§ **Task prompt**
Only the lines from the top of the data through the one with "toClient := toClient" are to be written out, each exactly as it stands.

§ **Records provided**
(* ===== verification/Udp.v ===== *)
(** * core/proxy: SOCKS5 UDP associations (socks5.go, handleUDPAssociate)

    One association owns a relay socket towards its client, at most one session
    with the upstream, and one socket per direct target.  Its goroutines (the
    reader of client datagrams, one reader per outbound socket, the watcher of the
    client's TCP connection) share these; each datagram one of them handles is one
    event, and an association's history is a sequence of events.  The datagram
    format is a function of the gohome/network library and a parameter. *)

From S2P Require Import Prelude GoStrings GoNet Router Stats Dns Spp SppProps Http Conn.
Import Router.Router Addr Stats Conn.

(** [Sock5UnpackUDP] and [Sock5PackUDP] of gohome/network: host, port, payload. *)
Class SocksUDP := {
  Sock5UnpackUDP : string → option (string * Z * string);
  Sock5PackUDP : string → Z → string → option string;
}.

Module Udp.
Section udp.
Context `{UnicodeCase, RouterEnv, Dns.DNSLib, GoSort, TimeFormat, SmartUpstream U, SocksUDP}.
Context (router : option Router) (EnableIPv6 : bool).

(** The replies on the TCP connection: code and bound address. *)
Definition UState : Type := St U (Z * string).

(** [spp]: the relay endpoint the upstream advertised and the node's release
    function, while [sppTCPConn] and [sppUDPConn] are open.  The three lists are
    the datagrams written so far: to the client (what was received, what was
    written), on a direct session's socket, to the upstream's relay. *)
Record Assoc := {
  st : UState; udpSess : option Z;
  assocClosed : bool; over : bool;
  activeClientUDP : option UDPAddr;
  spp : option (UDPAddr * option token);
  directSessions : directUDPRegistry;
  toClient : list (UDPAddr * string * string);
  toDirect : list (nat * UDPAddr * string);
  toRelay : list (UDPAddr * string);
}.
#[global] Instance Assoc_eta : Eta Assoc := λ a,
  {| st := st a; udpSess := udpSess a; assocClosed := assocClosed a; over := over a;
     activeClientUDP := activeClientUDP a; spp := spp a; directSessions := directSessions a;
     toClient := toClient a; toDirect := toDirect a; toRelay := toRelay a |}.

(** The reply and the session that open the association; [bnd] is the relay's
    address ([None]: it could not be bound), [wrote] whether the reply was sent. *)
Definition associate (now : time) (client : string) (bnd : option string) (wrote : bool) (s : UState) :
    UState * option Assoc :=
  match bnd with
  | None => (reply (1, "0.0.0.0:0") s, None)
  | Some bndAddr =>
      let s := reply (0, bndAddr) s in
      if wrote then
        let '(c, i) := match coll s with
                       | None => (None, None)
                       | Some c => let '(c, i) := Begin now ProtoUDP client "" 0 DecisionNone "" c in (Some c, Some i)
                       end in
        let s := {| coll := c; up := up s; dnsS := dnsS s; out := out s; dials := dials s; sent := sent s |} in
        (s, Some {| st := s; udpSess := i; assocClosed := false; over := false; activeClientUDP := None; spp := None;
                    directSessions := newDirectUDPRegistry; toClient := []; toDirect := []; toRelay := [] |})
      else (s, None)
  end.

Definition AddDatagram_ (now : time) (h : string) (d : Decision) (ub db : Z) (a : Assoc) : Assoc :=
  a <| st ::= on_session (λ i, AddDatagram now i h d ub db) (udpSess a) |>.

(** ** The upstream session *)

(** What setting it up meets: [None] is success; [o_bnd] is the address the
    upstream answers, [o_split] the error of splitting it, [o_remote] the
    upstream's own address. *)
Record SppOutcome := {
  o_resolve : option string; o_dial : option string; o_handshake : option string;
  o_bnd : result string string; o_split : string; o_remote : IP; o_listen : option string;
}.

(** [p, _ := strconv.Atoi(s)]: 0 for no number, the nearest int for one out of
    range. *)
Definition atoi_value (s : string) : Z :=
  let v := match s with
           | String "-" s' => Z.opp <$> parse_uint s'
           | String "+" s' => parse_uint s'
           | _ => parse_uint s
           end in
  match v with Some z => Z.max (- 2 ^ 63) (Z.min (2 ^ 63 - 1) z) | None => 0 end.

Definition relay_target (o : SppOutcome) (bnd : string) : option UDPAddr :=
  '(bndH, bndP) ← SplitHostPort bnd;
  let bndIP := ParseIP bndH in
  let bndIP := if is_nil bndIP || IsUnspecified bndIP then o_remote o else bndIP in
  Some {| uIP := bndIP; uPort := atoi_value bndP |}.

(** The relay endpoint, or the first error on the way to it. *)
Definition open_relay (o : SppOutcome) (sppAddr : string) : result string UDPAddr :=
  if String.eqb sppAddr "" then Err "no upstream SPP socks5 available"
  else match o_resolve o with
  | Some e => Err e
  | None =>
  match o_dial o with
  | Some e => Err e
  | None =>
  match o_handshake o with
  | Some e => Err e
  | None =>
  match o_bnd o with
  | Err e => Err e
  | Ok bnd =>
  match relay_target o bnd with
  | None => Err (o_split o)
  | Some t =>
  match o_listen o with
  | Some e => Err e
  | None => Ok t
  end
  end
  end
  end
  end
  end.

Definition getOrCreateSPPUDPSession (o : SppOutcome) (a : Assoc) : Assoc * result string UDPAddr :=
  match spp a with
  | Some (t, _) => (a, Ok t)
  | None =>
      let '(s, (sppAddr, nodeName, tok)) := PickNode (st a) in
      let s := if negb (String.eqb sppAddr "") && bool_decide (o_resolve o = None) then dial (DialUpstream sppAddr) s else s in
      match open_relay o sppAddr with
      | Err e => (a <| st := release tok s |>, Err e)
      | Ok t => (a <| st := SetNode_ nodeName (udpSess a) s |> <| spp := Some (t, tok) |>, Ok t)
      end
  end.

Definition closeSPP (a : Assoc) : Assoc :=
  match spp a with
  | None => a
  | Some (_, tok) => a <| st ::= release tok |> <| spp := None |>
  end.

(** ** Datagrams from the client *)

(** The outcomes one datagram meets: the times read, name resolution and socket
    creation for a direct target, the upstream session, the write to it. *)
Record Dgram := {
  g_now : time; g_resolve : string → result string UDPAddr; g_listen : string → option string;
  g_spp : SppOutcome; g_write : bool;
}.

Definition dgram_env (now : time) : Env :=
  {| t_route := now; t_begin := now; t_fail := now; t_end := now; e_direct := None; e_resolve := None; e_dial := None;
     e_handshake := None; e_connect := None; e_write := true; e_relay := [] |}.

Definition send_direct (g : Dgram) (dstHost targetAddr payload : string) (a : Assoc) : Assoc :=
  match get (g_resolve g) (g_listen g) targetAddr (directSessions a) with
  | (r, Err _) => a <| directSessions := r |>
  | (r, Ok (sess, _)) =>
      AddDatagram_ (g_now g) dstHost DecisionDirect (Z.of_nat (String.length payload)) 0
        (a <| directSessions := r |> <| toDirect ::= λ l, l ++ [(conn sess, addr sess, payload)] |>)
  end.

Definition RecordError_ (now : time) (h msg : string) (a : Assoc) : Assoc :=
  a <| st ::= λ s, {| coll := RecordError now "socks5" h msg (coll s); up := up s; dnsS := dnsS s; out := out s;
                      dials := dials s; sent := sent s |} |>.

Definition send_proxied (g : Dgram) (dstHost targetAddr pkt payload : string) (a : Assoc) : Assoc :=
  if negb EnableIPv6 && isIPv6Literal dstHost then a
  else match getOrCreateSPPUDPSession (g_spp g) a with
       | (a, Err e) => RecordError_ (g_now g) dstHost ("SPP UDP session for " +:+ targetAddr +:+ ": " +:+ e) a
       | (a, Ok t) =>
           if g_write g then
             AddDatagram_ (g_now g) dstHost DecisionProxy (Z.of_nat (String.length payload)) 0
               (a <| toRelay ::= λ l, l ++ [(t, pkt)] |>)
           else a
       end.

(** The body of the loop once the datagram's source is accepted. *)
Definition dispatch (g : Dgram) (pkt : string) (a : Assoc) : Assoc :=
  match Sock5UnpackUDP pkt with
  | None => a
  | Some (dstHost, dstPort, payload) =>
      if String.eqb payload "" then a
      else
        let dstHost := canonicalHost dstHost in
        let '(s, (decision, _)) := routeDecision router (dgram_env (g_now g)) dstHost (st a) in
        let a := a <| st := s |> in
        let targetAddr := joinDialAddr dstHost dstPort in
        match decision with
        | Direct => send_direct g dstHost targetAddr payload a
        | Proxy => send_proxied g dstHost targetAddr pkt payload a
        end
  end.

Definition on_client (g : Dgram) (src : UDPAddr) (pkt : string) (a : Assoc) : Assoc :=
  if String.eqb pkt "" then a
  else match activeClientUDP a with
       | None => dispatch g pkt (a <| activeClientUDP := Some src |>)
       | Some known => if sameUDPAddr (Some known) (Some src) then dispatch g pkt a else a
       end.

(** ** Datagrams from outside *)

(** A datagram on the upstream session's socket. *)
Definition on_relay (now : time) (from : UDPAddr) (buf : string) (a : Assoc) : Assoc :=
  match spp a, activeClientUDP a with
  | Some (relayTarget, _), Some cAddr =>
      if sameUDPAddr (Some from) (Some relayTarget) && negb (String.eqb buf "") then
        AddDatagram_ now "" DecisionProxy 0 (Z.of_nat (String.length buf))
          (a <| toClient ::= λ l, l ++ [(cAddr, buf, buf)] |>)
      else a
  | _, _ => a
  end.

(** A datagram on the socket of the direct session for [target]. *)
Definition on_direct (now : time) (target : string) (from : UDPAddr) (buf : string) (a : Assoc) : Assoc :=
  match Addr.sessions (directSessions a) !! target, activeClientUDP a with
  | Some sess, Some cAddr =>
      if sameUDPAddr (Some from) (Some (addr sess)) && negb (String.eqb buf "") then
        match Sock5PackUDP (ip_string (uIP from)) (uPort from) buf with
        | Some packed =>
            AddDatagram_ now "" DecisionDirect 0 (Z.of_nat (String.length buf))
              (a <| toClient ::= λ l, l ++ [(cAddr, buf, packed)] |>)
        | None => a
        end
      else a
  | _, _ => a
  end.

(** ** The association's life *)

Inductive event :=
  | EvClient (g : Dgram) (src : UDPAddr) (pkt : string)
  | EvRelay (now : time) (from : UDPAddr) (buf : string)
  | EvDirect (now : time) (target : string) (from : UDPAddr) (buf : string)
  | EvTCPClosed
  | EvExit (now : time).

(** The watcher closes the relay socket; the readers stop when they see it, and
    the main loop returns, running its deferred calls in reverse order. *)
Definition finish_assoc (now : time) (a : Assoc) : Assoc :=
  let a := a <| directSessions ::= closeAll |> in
  let a := closeSPP a in
  a <| st ::= on_session (λ i, End_ now i None) (udpSess a) |> <| over := true |>.

Definition step (a : Assoc) (e : event) : Assoc :=
  if over a then a
  else match e with
  | EvTCPClosed => a <| assocClosed := true |>
  | EvExit now => if assocClosed a then finish_assoc now a else a
  | EvClient g src pkt => if assocClosed a then a else on_client g src pkt a
  | EvRelay now from buf => if assocClosed a then a else on_relay now from buf a
  | EvDirect now target from buf => if assocClosed a then a else on_direct now target from buf a
  end.

Definition run (l : list event) (a : Assoc) : Assoc := foldl step a l.
End udp.
Arguments Assoc {_} U {_}.
Arguments UState {_} U.
End Udp.
Lemma dispatch_over g pkt (a : Assoc U) : over (dispatch router EnableIPv6 g pkt a) = over a.
Proof.
  unfold dispatch. destruct (Sock5UnpackUDP pkt) as [[[h p] payload]|]; [|done]. case_match; [done|].
  destruct (routeDecision router (dgram_env (g_now g)) (canonicalHost h) (st a)) as [s [dec real]]. cbv zeta. destruct dec.
  - unfold send_direct. by destruct (get _ _ _ _) as [r [[sess fresh]|e]].
  - unfold send_proxied. case_match; [done|].
    destruct (getOrCreateSPPUDPSession _ _) as [a' [t|e]] eqn:Es; apply session_get in Es as (_ & _ & _ & _ & Hx & _); [|exact Hx].
    by destruct (g_write g).
Qed.

Lemma run_settles c0 i L l (a : Assoc U) :
  i ∉ active c0 → (over a = false ∧ account c0 i L a ∨ over a = true ∧ settled c0 i L a) →
  over (runE l a) = false ∧ account c0 i L (runE l a) ∨ over (runE l a) = true ∧ settled c0 i L (runE l a).
Proof.
  intros Hf. revert a. induction l as [|e l IH]; intros a Ha; [done|]. cbn. apply IH.
  destruct Ha as [[Ho Ha]|[Ho Ha]]; [|right; unfold Udp.step; by rewrite Ho].
  destruct (over (stepE a e)) eqn:E; [right|left; split; [done|by apply step_account]]. split; [done|].
  unfold Udp.step in *. rewrite Ho in *. destruct e as [g src pkt|now from buf|now target from buf| |now].
  - exfalso. destruct (assocClosed a); [congruence|]. unfold on_client in E. destruct (String.eqb pkt ""); [congruence|].
    destruct (activeClientUDP a); [destruct (sameUDPAddr _ _)|]; rewrite ?dispatch_over in E; cbn in E; congruence.
  - exfalso. destruct (assocClosed a); [congruence|]. unfold on_relay in E. repeat (case_match; try congruence). cbn in E. congruence.
  - exfalso. destruct (assocClosed a); [congruence|]. unfold on_direct in E. repeat (case_match; try congruence). cbn in E. congruence.
  - cbn in E. congruence.
  - destruct (assocClosed a); [|congruence]. by apply finish_settles.
Qed.

(** C22: an association leaves nothing behind.  Whatever datagrams crossed it and
    whatever the network did, once the client's TCP connection has died and the relay
    loop has returned: the statistics session is closed as one connection, with exactly
    the payload bytes forwarded and the bytes delivered; every node carries as many
    connections as before; and every direct socket ever opened is closed. *)
Theorem association_settles now client bnd s s' a0 l later c0 :
  opened_as now client bnd s s' a0 → coll s = Some c0 → registry c0 →
  let a := runE (l ++ [EvTCPClosed; EvExit later]) a0 in
  over a = true ∧ settled c0 (nextID c0 + 1) (load s) a.
Proof.
  unfold opened_as, associate. intros Ho Hc HR. cbv zeta. pose proof (registry_fresh c0 HR) as Hf.
  assert (over a0 = false ∧ account c0 (nextID c0 + 1) (load s) a0) as Ha.
  { cbn [coll reply] in Ho. change (coll (reply (0, bnd) s)) with (coll s) in Ho. rewrite Hc in Ho.
    cbn -[Begin] in Ho. pose proof (own_begin now ProtoUDP client "" 0 DecisionNone "" c0 HR) as Hb.
    unfold Begin in *. cbv zeta in *. injection Ho as _ <-. split; [done|]. split; [exact Hb|done|apply new_registry_ok|done]. }
  rewrite runE_app. set (b := runE l a0).
  pose proof (run_settles c0 (nextID c0 + 1) (load s) l a0 Hf (or_introl Ha)) as Hb. fold b in Hb.
  destruct (run_settles c0 (nextID c0 + 1) (load s) [EvTCPClosed; EvExit later] b Hf Hb) as [[E _]|?]; [|done].
  exfalso. revert E. change (over (stepE (stepE b EvTCPClosed) (EvExit later)) ≠ false).
  unfold Udp.step at 2. destruct (over b) eqn:Eb; unfold Udp.step; cbn -[finish_assoc]; rewrite Eb; [by rewrite Eb|done].
Qed.
End udp.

§ **Output of the exercise**
(* ===== verification/Udp.v ===== *)
(** * core/proxy: SOCKS5 UDP associations (socks5.go, handleUDPAssociate)

    One association owns a relay socket towards its client, at most one session
    with the upstream, and one socket per direct target.  Its goroutines (the
    reader of client datagrams, one reader per outbound socket, the watcher of the
    client's TCP connection) share these; each datagram one of them handles is one
    event, and an association's history is a sequence of events.  The datagram
    format is a function of the gohome/network library and a parameter. *)

From S2P Require Import Prelude GoStrings GoNet Router Stats Dns Spp SppProps Http Conn.
Import Router.Router Addr Stats Conn.

(** [Sock5UnpackUDP] and [Sock5PackUDP] of gohome/network: host, port, payload. *)
Class SocksUDP := {
  Sock5UnpackUDP : string → option (string * Z * string);
  Sock5PackUDP : string → Z → string → option string;
}.

Module Udp.
Section udp.
Context `{UnicodeCase, RouterEnv, Dns.DNSLib, GoSort, TimeFormat, SmartUpstream U, SocksUDP}.
Context (router : option Router) (EnableIPv6 : bool).

(** The replies on the TCP connection: code and bound address. *)
Definition UState : Type := St U (Z * string).

(** [spp]: the relay endpoint the upstream advertised and the node's release
    function, while [sppTCPConn] and [sppUDPConn] are open.  The three lists are
    the datagrams written so far: to the client (what was received, what was
    written), on a direct session's socket, to the upstream's relay. *)
Record Assoc := {
  st : UState; udpSess : option Z;
  assocClosed : bool; over : bool;
  activeClientUDP : option UDPAddr;
  spp : option (UDPAddr * option token);
  directSessions : directUDPRegistry;
  toClient : list (UDPAddr * string * string);
  toDirect : list (nat * UDPAddr * string);
  toRelay : list (UDPAddr * string);
}.
#[global] Instance Assoc_eta : Eta Assoc := λ a,
  {| st := st a; udpSess := udpSess a; assocClosed := assocClosed a; over := over a;
     activeClientUDP := activeClientUDP a; spp := spp a; directSessions := directSessions a;
     toClient := toClient a; toDirect := toDirect a; toRelay := toRelay a |}.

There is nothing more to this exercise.